Douglas A. McIntyre is the co-founder, chief executive officer and editor in chief of 24/7 Wall St. and 24/7 Tempo. He has held these jobs since 2006.

McIntyre has written thousands of articles for 24/7 Wall St. He is an expert on corporate finance, the automotive industry, media companies and international finance. He has edited articles on national demographics, sports, personal income and travel.

His work has been quoted or mentioned in The New York Times, The Wall Street Journal, Los Angeles Times, The Washington Post, NBC News, Time, The New Yorker, HuffPost USA Today, Business Insider, Yahoo, AOL, MarketWatch, The Atlantic, Bloomberg, New York Post, Chicago Tribune, Forbes, The Guardian and many other major publications. McIntyre has been a guest on CNBC, the BBC and television and radio stations across the country.

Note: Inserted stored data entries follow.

Lemma jwp_cstart e : twp (justified e) [] (cstart e) (λ _ _, True).
Proof.
  destruct e as [p c|p d c m|p| | |d| |p s|p t s|p| |]; cbn [cstart];
    unfold clip_attach_session, policy_changed, clip_detach_session, set_clip_authorizer, pending_clips,
      cache_sizes; try (repeat first [apply twp_bind | apply twp_modify; intros ? | apply twp_atom; intros ?
      | by apply twp_ret]; done).
  - apply twp_bind. eapply twp_mono; [apply jwp_message|]. intros. by apply twp_ret.
  - unfold on_local_change. apply twp_bind. refine (twp_ask _ _ CQ_Read _ _ _); [done|].
    intros [[t|]|err]; try by apply twp_ret. apply twp_bind, twp_atom. intros w.
    destruct (take_suppressed (cw_now w) (clip_hash t) (cw_suppression w)) as [c' [o|]] eqn:Et;
      cbn [fst snd]; [by apply twp_ret|].
    apply twp_bind. unfold clip_auto_send_peers. apply twp_bind, twp_get. intros w1.
    destruct (cw_authorizer w1); [|apply twp_ret; by apply twp_ret].
    refine (twp_ask _ _ CQ_AutoSendPeers _ _ _); [done|]. intros l.
    change (CAns CQ_AutoSendPeers) with (list Fingerprint) in l.
    set (h0 := _ ++ [L_Call CQ_AutoSendPeers l]).
    assert (∀ h, (∀ x, x ∈ h0 → x ∈ h) → twp (justified CE_LocalChange) h
      (ev ← new_event t false; for_each l (λ peer, deliver peer ev;; mret ())) (λ _ _, True)) as Hgo.
    { intros h Hh. apply twp_bind, jwp_new_event. intros h1 i w2 Hh1 Hw2.
      eapply twp_mono; [apply (twp_for_each _ _ _ _ (λ h', ∀ x, x ∈ h1 → x ∈ h')); [done|]|done].
      intros h2 p _ Hh2 Hp. apply twp_bind, jwp_deliver.
      - intros h3 chan ms Hh3 Hc. exists t, p, l. split_and!.
        + apply Hh3, Hh2, Hh1, Hh. unfold h0. set_solver.
        + apply Hh3, Hh2, Hh1, Hh. unfold h0. set_solver.
        + done.
        + exists w, (set_suppression c' w). rewrite Et. split; [|done].
          apply Hh3, Hh2, Hh1, Hh. unfold h0. set_solver.
        + split; [done|]. exists i, w2, ms. auto.
      - intros h3 r Hh3. apply twp_ret. auto. }
    destruct l as [|p l]; [by apply twp_ret|]. by apply Hgo.
  - unfold send_current_clipboard. apply twp_bind, twp_bind, jwp_clip_policy. intros h1 pol _ Hpol.
    destruct (negb (allow_send pol)) eqn:Ea; [apply twp_ret; by apply twp_ret|].
    apply twp_bind. refine (twp_ask _ _ CQ_Read _ _ _); [done|].
    intros [[t|]|err]; try (apply twp_ret; by apply twp_ret). apply jwp_send.
    + intros h2 chan m Hh2 Hc. exists t. split_and!; [apply Hh2; unfold was_read; set_solver| |done].
      destruct (Hpol allow_send eq_refl (negb_false _ Ea)) as (pol' & Hin & Hf).
      exists pol'. split; [|done]. apply Hh2. set_solver.
    + intros. by apply twp_ret.
  - unfold send_text. apply twp_bind, twp_bind, jwp_clip_policy. intros h1 pol _ Hpol.
    destruct (negb (allow_send pol)) eqn:Ea; [apply twp_ret; by apply twp_ret|]. apply jwp_send.
    + intros h2 chan m Hh2 Hc. split; [|done].
      destruct (Hpol allow_send eq_refl (negb_false _ Ea)) as (pol' & Hin & Hf).
      exists pol'. split; [|done]. by apply Hh2.
    + intros. by apply twp_ret.
  - unfold apply_pending. apply twp_bind, twp_bind, jwp_clip_policy. intros h1 pol _ Hpol.
    destruct (negb (allow_receive pol)) eqn:Ea; [apply twp_ret; by apply twp_ret|].
    apply twp_bind, twp_atom. intros w. cbn [fst snd].
    destruct (cw_pending w !! p) as [c|] eqn:Ep; [|apply twp_ret; by apply twp_ret].
    destruct (live_pending (cw_now w) c) eqn:El; [|apply twp_ret; by apply twp_ret].
    apply twp_bind, twp_atom. intros w1. apply twp_bind. refine (twp_ask _ _ (CQ_Write _ _) _ _ _).
    + split; [|eexists w1, _; by rewrite last_snoc]. split.
      * destruct (Hpol allow_receive eq_refl (negb_false _ Ea)) as (pol' & Hin & Hf).
        exists pol'. split; [|done]. set_solver.
      * exists w, c. split_and!; [set_solver|done..].
    + intros [[]|err]; [apply twp_ret; by apply twp_ret|].
      apply twp_bind, twp_atom. intros w2. apply twp_bind, twp_modify. intros w3.
      apply twp_bind, twp_atom. intros w4. apply twp_ret. by apply twp_ret.
Qed.

(** C10: Nothing reaches the clipboard unasked.  In any run of any event, under
    any interference, the clipboard is written only for an update whose sender
    the authorizer, asked in that run, lets write automatically, whose
    identifier is new and well formed and whose text is valid and has the hash
    it claims; or for a clip a person applies, still held for that peer and not
    expired, which the authorizer still lets in.  It is exactly the text
    received, and loop suppression was armed for it immediately before. *)
Theorem clip_write_gated e tr1 t s a tr2 r :
  runs (cstart e) (tr1 ++ L_Call (CQ_Write t s) a :: tr2) r → may_write e tr1 t s ∧ just_armed tr1 t.
Proof.
  intros Hr. destruct (twp_sound _ _ _ _ _ _ (jwp_cstart e) Hr) as [Hc _].
  exact (Hc _ _ _ _ eq_refl).
Qed.

(** C11: Nothing is relayed.  In any run of any event, under any interference,
    what is put on a session is either the result of an update that came on
    that very session, or text just read from this computer's clipboard (or
    given by a person), in this device's name, to a peer that the authorizer,
    asked in that run, lets have it; and what a local change sends was not
    marked as the echo of a clip from a peer. *)
Theorem clip_send_gated e tr1 chan m a tr2 r :
  runs (cstart e) (tr1 ++ L_Call (CQ_Send chan m) a :: tr2) r → may_send e tr1 chan m.
Proof.
  intros Hr. destruct (twp_sound _ _ _ _ _ _ (jwp_cstart e) Hr) as [Hc _].
  exact (Hc _ _ _ _ eq_refl).
Qed.
End gates.

(** ** Echoes *)

Section echo.
Context `{Crypto, ClipCodec} {S : Type} (serve : S → ∀ q, S * CAns q).

Lemma cexec_bind {A B} (p : cprog A) (k : A → cprog B) w s :
  exec serve (mbind k p) w s =
  exec serve (k (exec serve p w s).2) (exec serve p w s).1.1 (exec serve p w s).1.2.
Proof. apply exec_bind. Qed.

Lemma cexec_get {A} (f : CWorld → A) w s : exec serve (get f) w s = (w, s, f w).
Proof. done. Qed.
Lemma cexec_atom {A} (f : CWorld → CWorld * A) w s : exec serve (atom f) w s = ((f w).1, s, (f w).2).
Proof. done. Qed.
Lemma cexec_modify (f : CWorld → CWorld) w s : exec serve (modify f) w s = (f w, s, ()).
Proof. done. Qed.
Lemma cexec_ret {A} (a : A) (w : CWorld) s : exec serve (mret a) w s = (w, s, a).
Proof. done. Qed.
End echo.

(** Runs a program symbolically, up to the next test that is not decided. *)
Ltac crun :=
  repeat first
    [ rewrite cexec_bind
    | match goal with |- context [@exec ?W ?Q ?An ?S ?T ?sv (ask ?q) ?w ?s] =>
        change (@exec W Q An S T sv (ask q) w s) with (w, (sv s q).1, (sv s q).2 : T) end
    | rewrite cexec_get | rewrite cexec_atom
    | rewrite cexec_modify | rewrite cexec_ret | progress cbn [fst snd negb] ].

A magna cum laude graduate of Harvard College, McIntyre also was president of The Harvard Advocate. Founded in 1866, the Advocate is the oldest college publication in the United States.

TheStreet.com, Comps.com and Edgar Online are some of the public companies for which McIntyre served on the board of directors. He was a Vicinity Corporation board member when the company was sold to Microsoft in 2002. He served on the audit committees of some of these companies.

McIntyre has been the CEO of FutureSource, a provider of trading terminals and news to commodities and futures traders. He was president of Switchboard, the online phone directory company. He served as chairman and CEO of On2 Technologies, the video compression company that provided video compression software for Adobe’s Flash. Google bought On2 in 2009.